■ **Exercise requirements**
Sift the listing for lines that hold the string "DomFacts" and pull them out.
-- Source records follows --
(* ===== verification/Cipher.v ===== *)
(** * Encryption and decryption (src/crypto/encryption/, headers/crypto/encryption/)

    [Encryptor] and [Decryptor] wrap a cipher context of OpenSSL, which is the environment of
    this model: every EVP call answers with its result and, for the calls that produce data,
    with the bytes it stored, knowing how much room there is for them.  The two classes differ in the calls they make and in the sizes of
    the vectors they allocate; [direction] says which of the two is meant. *)

From S2P Require Import Prelude Ownership Memory SymmetricKey.

(** ** EncryptionAlgorithm *)

Inductive EncryptionAlgorithm := AES_128_CBC | AES_256_CBC | AES_128_ECB | AES_256_ECB.
#[global] Instance EncryptionAlgorithm_eq_dec : EqDecision EncryptionAlgorithm.
Proof. solve_decision. Defined.

Definition key_sizes (a : EncryptionAlgorithm) : Z :=
  match a with AES_128_CBC => 16 | AES_256_CBC => 32 | AES_128_ECB => 16 | AES_256_ECB => 32 end.
#[export] Instance encryption_descriptor : IAlgorithmDescriptor EncryptionAlgorithm :=
  {| keySize := key_sizes |}.

Definition blockSize (a : EncryptionAlgorithm) : Z :=
  match a with AES_128_CBC => 16 | AES_256_CBC => 32 | AES_128_ECB => 16 | AES_256_ECB => 32 end.

Definition chipertextSize (a : EncryptionAlgorithm) (plaintextSize : Z) : res Z :=
  let bs := blockSize a in
  let rem := plaintextSize mod bs in
  let cts := if negb (rem =? 0) then u64 (plaintextSize + (bs - rem)) else plaintextSize in
  if plaintextSize >? cts then Throw "Overflow: plaintextSize too large" else Ok cts.

(** ** The calls into OpenSSL

    [room] is what is left of the buffer from the pointer the call is given. *)

Inductive direction := Encrypt | Decrypt.
#[global] Instance direction_eq_dec : EqDecision direction.
Proof. solve_decision. Defined.

Inductive evp_call :=
  | CtxNew
  | CtxFree (ctx : Z)
  | Init (d : direction) (ctx : Z) (a : EncryptionAlgorithm) (key iv : list Z)
  | Update (d : direction) (ctx : Z) (data : list Z) (room : Z)
  | Final (d : direction) (ctx : Z) (room : Z).

Definition evp_reply (c : evp_call) : Type :=
  match c with Update _ _ _ _ | Final _ _ _ => Z * list Z | _ => Z end.
Definition evp : Sys := {| call := evp_call; reply := evp_reply |}.
#[export] Existing Instance evp.
Abbreviation evpcall := (@call evp).

(** ** The object *)

Record cipher := Cipher {
  key : list Z;
  ctx : Z;                   (** 0 is the null pointer *)
  outputLen : Z;             (** [ciphertextLen], [plaintextLen] *)
  algorithm : EncryptionAlgorithm }.

Definition set_ctx (c : Z) (s : cipher) : cipher := Cipher (key s) c (outputLen s) (algorithm s).
Definition add_len (n : Z) (s : cipher) : cipher :=
  Cipher (key s) (ctx s) (u64 (outputLen s + n)) (algorithm s).

Abbreviation cp := (prog cipher).

(** The object its member initialisers make, and the body of the constructor. *)
Definition unset (k : list Z) (a : EncryptionAlgorithm) : cipher := Cipher k 0 0 a.
Definition construct (d : direction) (iv : list Z) : cp unit :=
  this ← get;
  if negb (keySize (algorithm this) =? Z.of_nat (length (key this)))
  then throw "key length is not correct"
  else
    c ← sys (CtxNew : evpcall);
    _ ← modify (set_ctx c);
    if c =? 0 then throw "EVP_CIPHER_CTX_new() failed"
    else
      ok ← sys (Init d c (algorithm this) (key this) iv : evpcall);
      if ok =? 0 then
        _ ← sys (CtxFree c : evpcall);
        _ ← modify (set_ctx 0);
        throw "Init failed"
      else mret tt.

Definition destroy : cp unit :=
  this ← get;
  if negb (ctx this =? 0) then _ ← sys (CtxFree (ctx this) : evpcall); mret tt else mret tt.

(** The loop of [update]: shots of at most [shot] bytes; [outPtr] is the offset of the output
    pointer, [shotLen] what has been produced.  Every turn consumes input, so the length of the
    input is fuel enough. *)
Fixpoint update_loop (d : direction) (shot : nat) (fuel : nat) (source : list Z) (outPtr : Z)
  (out : list Z) (shotLen : Z) : cp (Z * list Z) :=
  match source, fuel with
  | [], _ => mret (shotLen, out)
  | _, O => lift OutOfFuel
  | _, S fuel' =>
      this ← get;
      let inLen := take shot source in
      '(ok, bytes) ← sys (Update d (ctx this) inLen (Z.of_nat (length out) - outPtr) : evpcall);
      if ok =? 0 then throw "Update failed"
      else
        out' ← lift (store out outPtr bytes);
        update_loop d shot fuel' (drop shot source) (outPtr + Z.of_nat (length inLen)) out'
          (u64 (shotLen + Z.of_nat (length bytes)))
  end.

(** [update] to a buffer: [out] and the offset in it. *)
Definition update (d : direction) (source out : list Z) (off : Z) : cp (Z * list Z) :=
  this ← get;
  if ctx this =? 0 then throw "ctx is NULL. finalized() already called?"
  else
    '(shotLen, out') ← update_loop d (Z.to_nat INT_MAX) (length source) source off out 0;
    _ ← modify (add_len shotLen);
    mret (shotLen, out').

Definition finalize (d : direction) (out : list Z) (off : Z) : cp (Z * list Z) :=
  this ← get;
  if ctx this =? 0 then throw "ctx is NULL. finalized() already called?"
  else
    '(ok, bytes) ← sys (Final d (ctx this) (Z.of_nat (length out) - off) : evpcall);
    if ok =? 0 then throw "Final failed"
    else
      out' ← lift (store out off bytes);
      let lastLen := Z.of_nat (length bytes) in
      _ ← modify (add_len lastLen);
      _ ← sys (CtxFree (ctx this) : evpcall);
      _ ← modify (set_ctx 0);
      mret (lastLen, out').

(** ** The versions that return a vector *)

(** The room the two classes make for the output of [update]. *)
Definition update_room (d : direction) (sourceSize : Z) : Z :=
  match d with Encrypt => sourceSize | Decrypt => u64 (sourceSize + 16) end.
(** * nomad-cli: the speed-test engine and the spinner harness

    A shallow embedding of [speedtest.go] (latency and jitter aggregation,
    quality scoring, phase sequencing of [RunSpeedTest]) and of the spinner
    file ([Spinner], [WithSpinner]), with the properties the design document
    states about them; then the ping tests ([ping.go]), the command-line
    dispatch of [main] and the geocoding of [geocoding.go]. *)

From Stdlib Require Import ZArith List String Ascii Bool Lia Arith PeanoNat.
From Stdlib Require Import Permutation Sorted DecimalString.
From Stdlib Require Import Floats.SpecFloat.
Import ListNotations.

Local Open Scope string_scope.
Local Open Scope Z_scope.

(** ** Go's [int64] and [int]

    Both are 64-bit two's-complement integers on the platforms the tool is
    built for.  A value is a [Z] inside [[-2^63, 2^63)]; every arithmetic
    operation wraps. *)

Module Int64.

Definition min_int : Z := - 2 ^ 63.
Definition max_int : Z := 2 ^ 63 - 1.

Definition in_range (z : Z) : Prop := min_int <= z <= max_int.

Definition wrap (z : Z) : Z := (z + 2 ^ 63) mod 2 ^ 64 - 2 ^ 63.

Definition add (a b : Z) : Z := wrap (a + b).
Definition sub (a b : Z) : Z := wrap (a - b).
Definition mul (a b : Z) : Z := wrap (a * b).

(** Go's [/] on integers truncates towards zero. *)
Definition quot (a b : Z) : Z := wrap (Z.quot a b).

End Int64.

(** ** Go's [time.Duration]: an [int64] count of nanoseconds *)

Definition Duration := Z.

Definition Nanosecond : Duration := 1.
Definition Microsecond : Duration := 1000.
Definition Millisecond : Duration := 1000000.

(** [func (d Duration) Milliseconds() int64 { return int64(d) / 1e6 }] *)
Definition Milliseconds (d : Duration) : Z := Int64.quot d 1000000.

(** [n] milliseconds as a [Duration]. *)
Definition ms (n : Z) : Duration := n * Millisecond.

(** ** Go's [float64]: IEEE 754 binary64

    Values are [spec_float]s; the operations are the Standard Library's
    specification of binary64 ([prec = 53], [emax = 1024]). *)

Definition float64 := spec_float.

Definition float64_valid (x : float64) : bool := valid_binary 53 1024 x.

(** Conversion [float64(n)] of an integer: round to nearest even. *)
Definition float64_of_int (n : Z) : float64 := binary_normalize 53 1024 n 0 false.

Definition f64_div (x y : float64) : float64 := SFdiv 53 1024 x y.
Definition f64_sqrt (x : float64) : float64 := SFsqrt 53 1024 x.

(** [x >= y] on floats; false as soon as one side is NaN. *)
Definition f64_ge (x y : float64) : bool := SFleb y x.
Definition f64_lt (x y : float64) : bool := SFltb x y.

(** The float constants that occur in the scoring code. *)
Definition f64_1 : float64 := Eval cbv in float64_of_int 1.
Definition f64_2 : float64 := Eval cbv in float64_of_int 2.
Definition f64_5 : float64 := Eval cbv in float64_of_int 5.
Definition f64_10 : float64 := Eval cbv in float64_of_int 10.
Definition f64_25 : float64 := Eval cbv in float64_of_int 25.
Definition f64_30 : float64 := Eval cbv in float64_of_int 30.

(** ** The records of [speedtest.go] *)

Record SpeedTestResult := {
  Latency : Duration;
  Jitter : Duration;
  DownloadSpeed : float64;   (* in Mbps *)
  UploadSpeed : float64;     (* in Mbps *)
  ServerName : string;
  ServerCountry : string
}.

Record NetworkQuality := {
  Streaming : string;
  Gaming : string;
  Webchat : string
}.

(** ** Scoring

    The three score functions follow the source statement by statement:
    [score] starts at 0 and each [if / else if] chain adds to it. *)

Notation "a +! b" := (Int64.add a b) (at level 50, left associativity).

Definition calculateStreamingScore (result : SpeedTestResult) : Z :=
  let score := 0 in
  (* Download speed is most important for streaming *)
  let score :=
    if f64_ge (DownloadSpeed result) f64_25 then score +! 40
    else if f64_ge (DownloadSpeed result) f64_10 then score +! 30
    else if f64_ge (DownloadSpeed result) f64_5 then score +! 20
    else if f64_ge (DownloadSpeed result) f64_2 then score +! 10
    else score in
  (* Latency matters for live streaming *)
  let latencyMs := Milliseconds (Latency result) in
  let score :=
    if latencyMs <=? 20 then score +! 30
    else if latencyMs <=? 50 then score +! 20
    else if latencyMs <=? 100 then score +! 10
    else score in
  (* Jitter affects streaming quality *)
  let jitterMs := Milliseconds (Jitter result) in
  let score :=
    if jitterMs <=? 5 then score +! 20
    else if jitterMs <=? 15 then score +! 10
    else score in
  (* Upload speed for live streaming *)
  let score :=
    if f64_ge (UploadSpeed result) f64_5 then score +! 10
    else if f64_ge (UploadSpeed result) f64_2 then score +! 5
    else score in
  score.

Definition calculateGamingScore (result : SpeedTestResult) : Z :=
  let score := 0 in
  (* Latency is most critical for gaming *)
  let latencyMs := Milliseconds (Latency result) in
  let score :=
    if latencyMs <=? 10 then score +! 40
    else if latencyMs <=? 20 then score +! 30
    else if latencyMs <=? 50 then score +! 20
    else if latencyMs <=? 100 then score +! 10
    else score in
  (* Jitter is very important for gaming *)
  let jitterMs := Milliseconds (Jitter result) in
  let score :=
    if jitterMs <=? 2 then score +! 30
    else if jitterMs <=? 5 then score +! 20
    else if jitterMs <=? 10 then score +! 10
    else score in
  (* Download speed for game updates *)
  let score :=
    if f64_ge (DownloadSpeed result) f64_10 then score +! 20
    else if f64_ge (DownloadSpeed result) f64_5 then score +! 15
    else if f64_ge (DownloadSpeed result) f64_2 then score +! 10
    else score in
  (* Upload speed for online gaming *)
  let score :=
    if f64_ge (UploadSpeed result) f64_5 then score +! 10
    else if f64_ge (UploadSpeed result) f64_2 then score +! 5
    else score in
  score.

Definition calculateWebchatScore (result : SpeedTestResult) : Z :=
  let score := 0 in
  (* Latency is critical for real-time communication *)
  let latencyMs := Milliseconds (Latency result) in
  let score :=
    if latencyMs <=? 20 then score +! 30
    else if latencyMs <=? 50 then score +! 20
    else if latencyMs <=? 100 then score +! 10
    else score in
  (* Jitter affects call quality *)
  let jitterMs := Milliseconds (Jitter result) in
  let score :=
    if jitterMs <=? 5 then score +! 25
    else if jitterMs <=? 15 then score +! 15
    else if jitterMs <=? 30 then score +! 5
    else score in
  (* Upload speed for video calls *)
  let score :=
    if f64_ge (UploadSpeed result) f64_5 then score +! 25
    else if f64_ge (UploadSpeed result) f64_2 then score +! 15
    else if f64_ge (UploadSpeed result) f64_1 then score +! 10
    else score in
  (* Download speed for receiving video *)
  let score :=
    if f64_ge (DownloadSpeed result) f64_5 then score +! 20
    else if f64_ge (DownloadSpeed result) f64_2 then score +! 10
    else score in
  score.

(** [getQualityLabel]: a [switch] with no tag, first true case wins. *)
Definition getQualityLabel (score : Z) : string :=
  if score >=? 80 then "Great"
  else if score >=? 60 then "Good"
  else if score >=? 40 then "Average"
  else if score >=? 20 then "Poor"
  else "Bad".

Definition calculateNetworkQuality (result : SpeedTestResult) : NetworkQuality :=
  let streamingScore := calculateStreamingScore result in
  let gamingScore := calculateGamingScore result in
  let webchatScore := calculateWebchatScore result in
  {| Streaming := getQualityLabel streamingScore;
     Gaming := getQualityLabel gamingScore;
     Webchat := getQualityLabel webchatScore |}.

Definition sample_result : SpeedTestResult :=
  {| Latency := 15 * Millisecond; Jitter := 3 * Millisecond;
     DownloadSpeed := f64_30; UploadSpeed := f64_10;
     ServerName := ""; ServerCountry := "" |}.


(** ** The table reading of the scoring policy

    The design document gives the policy as, per use case and per metric, an
    ordered table of (threshold, points) pairs scanned top-down, first match
    wins, default 0.  [scan_at_least] is the scan for throughput (the metric
    must reach the threshold), [scan_at_most] the scan for latency and jitter
    in whole milliseconds (the metric must not exceed it). *)

Fixpoint scan_at_least (table : list (float64 * Z)) (metric : float64) : Z :=
  match table with
  | [] => 0
  | (threshold, points) :: rest =>
      if f64_ge metric threshold then points else scan_at_least rest metric
  end.

Fixpoint scan_at_most (table : list (Z * Z)) (metric : Z) : Z :=
  match table with
  | [] => 0
  | (threshold, points) :: rest =>
      if metric <=? threshold then points else scan_at_most rest metric
  end.

Inductive UseCase := UseStreaming | UseGaming | UseWebchat.

Record ScoreTable := {
  download_table : list (float64 * Z);
  latency_table : list (Z * Z);
  jitter_table : list (Z * Z);
  upload_table : list (float64 * Z)
}.

(** The tables of section 4.2 of the design document. *)
Definition spec_table (u : UseCase) : ScoreTable :=
  match u with
  | UseStreaming =>
      {| download_table := [(f64_25, 40); (f64_10, 30); (f64_5, 20); (f64_2, 10)];
         latency_table := [(20, 30); (50, 20); (100, 10)];
         jitter_table := [(5, 20); (15, 10)];
         upload_table := [(f64_5, 10); (f64_2, 5)] |}
  | UseGaming =>
      {| download_table := [(f64_10, 20); (f64_5, 15); (f64_2, 10)];
         latency_table := [(10, 40); (20, 30); (50, 20); (100, 10)];
         jitter_table := [(2, 30); (5, 20); (10, 10)];
         upload_table := [(f64_5, 10); (f64_2, 5)] |}
  | UseWebchat =>
      {| download_table := [(f64_5, 20); (f64_2, 10)];
         latency_table := [(20, 30); (50, 20); (100, 10)];
         jitter_table := [(5, 25); (15, 15); (30, 5)];
         upload_table := [(f64_5, 25); (f64_2, 15); (f64_1, 10)] |}
  end.
Lemma callback_reveals es s en :
  en ∈ es → isIntersecting en = true →
  revealed (target en) (callback es s) = true ∧ target en ∉ observed (callback es s).
Proof.
  revert s. induction es as [|e0 es IH]; intros s Hin Hint.
  - by apply elem_of_nil in Hin.
  - rewrite callback_cons. apply elem_of_cons in Hin as [<-|Hin]; [|by apply IH].
    rewrite Hint. split.
    + apply callback_keeps_revealed. unfold revealed; simpl.
      apply DomFacts.contains_add_same.
    + apply callback_keeps_unobserved. simpl.
      rewrite elem_of_difference, elem_of_singleton. tauto.
Qed.

Lemma callback_frame es s el k :
  (∀ en, en ∈ es → target en ≠ el) →
  Dom.contains el k (dom (callback es s)) = Dom.contains el k (dom s).
Proof.
  revert s. induction es as [|e0 es IH]; intros s H; [done|].
  rewrite callback_cons, IH.
  - destruct (isIntersecting e0); [|done]. simpl.
    rewrite DomFacts.contains_add, decide_False; [done|].
    apply H, list_elem_of_here.
  - intros en Hen. apply H. by apply list_elem_of_further.
Qed.

Lemma notify_frame es s el k :
  el ∉ observed s →
  Dom.contains el k (dom (notify es s)) = Dom.contains el k (dom s).
Proof.
  intros H. apply callback_frame. intros en Hen Heq.
  apply list_elem_of_filter in Hen as [Hobs _]. by rewrite Heq in Hobs.
Qed.

(** Neither kind of event observes an element again, and on an
    element that is not observed it changes at most the nav marker. *)
Lemma step_settled ev s el :
  el ∉ observed s →
  (el ∉ observed (step ev s))
  ∧ (∀ k, k ≠ "active" →
       Dom.contains el k (dom (step ev s)) = Dom.contains el k (dom s)).
Proof.
  intros H. destruct ev as [es | scrollY]; simpl.
  - split; [by apply callback_keeps_unobserved|].
    intros k _. by apply notify_frame.
  - split; [done|]. intros k Hk. by apply updateActiveNav_frame.
Qed.

Lemma run_settled evs s el :
  el ∉ observed s →
  (el ∉ observed (run evs s))
  ∧ (∀ k, k ≠ "active" →
       Dom.contains el k (dom (run evs s)) = Dom.contains el k (dom s)).
Proof.
  revert s. induction evs as [|ev evs IH]; intros s H; [done|].
  simpl. destruct (step_settled ev s el H) as [G1 G2].
  destruct (IH (step ev s) G1) as [H1 H2].
  split; [exact H1|]. intros k Hk. by rewrite H2, G2.
Qed.

(** The first intersecting report reveals the element and drops it
    from the observer; whatever comes later leaves it so. *)
Lemma first_report el es evs s :
  el ∈ observed s → Entry el true ∈ es →
  let s1 := notify es s in
  let s2 := run evs s1 in
  revealed el s1 = true ∧ (el ∉ observed s1)
  ∧ revealed el s2 = true ∧ (el ∉ observed s2)
  ∧ (∀ k, k ≠ "active" → Dom.contains el k (dom s2) = Dom.contains el k (dom s1)).
Proof.
  intros Hobs Hin s1 s2.
  assert (H1 : revealed el s1 = true ∧ el ∉ observed s1).
  { apply (callback_reveals _ s (Entry el true)); [|done].
    apply list_elem_of_filter. by split. }
  destruct H1 as [Hr Hu]. destruct (run_settled evs s1 el Hu) as [Hu2 Hf].
  repeat split; try done. unfold revealed. by rewrite Hf.
Qed.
-- Source records concluded --
■ **Solution below**
      apply DomFacts.contains_add_same.
    rewrite DomFacts.contains_add, decide_False; [done|].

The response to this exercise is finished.